While Okuno’s screenplay may tell a familiar story – an outsider adjusting to a new environment, feeling isolated, helpless, paranoid – it does so in a very compelling way, toying with perception and perspective, and all the while fuelling ambiguity and prompting the viewer to second guess and doubt what they see - and what Julia sees (or thinks she sees). It also feels strikingly relevant, offering up social commentary on the very real fear experienced by women on a too regular basis and how these fears are undermined, dismissed, even normalised. Coming in the wake of #metoo and #timesup Watcher feels all the more powerful. Here we have a woman who claims she is being stalked by a stranger, being told again and again by her husband and the police that she must be mistaken, undermined to the point that she doubts herself and even feels she shouldn't trust her own instincts. Her husband, who thinks she is making too big a deal of everything, further belittles her in a particularly uncomfortable scene at a drinks reception his work has arranged. The main topic of conversation is the serial killer. Julia, having gradually picked up a few words of Romanian, realises her husband has made a joke at her expense regarding her claims that the killer is stalking her. His male colleagues laugh, but one silent female colleague appears to implicitly sympathise with Julia's plight. 
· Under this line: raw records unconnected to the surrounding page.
Lemma page_forwards_table_and_text_witness :
  exists rest,
    (app demo_OpenAi demo_SmartDataframe (demo_chat (VStr "which table?"))
         demo_pd demo_load_dotenv demo_read_csv
         (demo_session_typed EmptyString true)).1 =
      page_before_query "city,sales" demo_table EmptyString
        ++ [in_column 2
              (call_OpenAi
                 (os_getenv
                    (demo_load_dotenv
                       (os_environ (demo_session_typed EmptyString true)))
                    "OPENAI_API_KEY"));
            in_column 2 (call_SmartDataframe demo_table);
            in_column 2 (call_chat EmptyString)]
        ++ rest.
Proof.
  apply (page_forwards_table_and_text demo_OpenAi demo_SmartDataframe
           (demo_chat (VStr "which table?")) demo_pd
           demo_load_dotenv demo_read_csv
           (demo_session_typed EmptyString true)
           "city,sales" demo_table EmptyString (Some "sk-demo") demo_table);
    reflexivity.
Defined.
Maika Monroe brilliantly conveys Julia’s mounting panic. Initially she doubts herself, thinking (being told by everyone) she must be imagining it, but several events occur that convince her she is not imagining things. As the alienated protagonist, Monroe offers a grounded, beautifully understated and quietly powerful performance that renders her sympathetic and relatable. 

Watcher is a real edge-of-the-seat creeper that not only offers chills, but has something to say about our society, victim blaming, and the fear for their own safety many women experience - and the societal normalisation of this fear.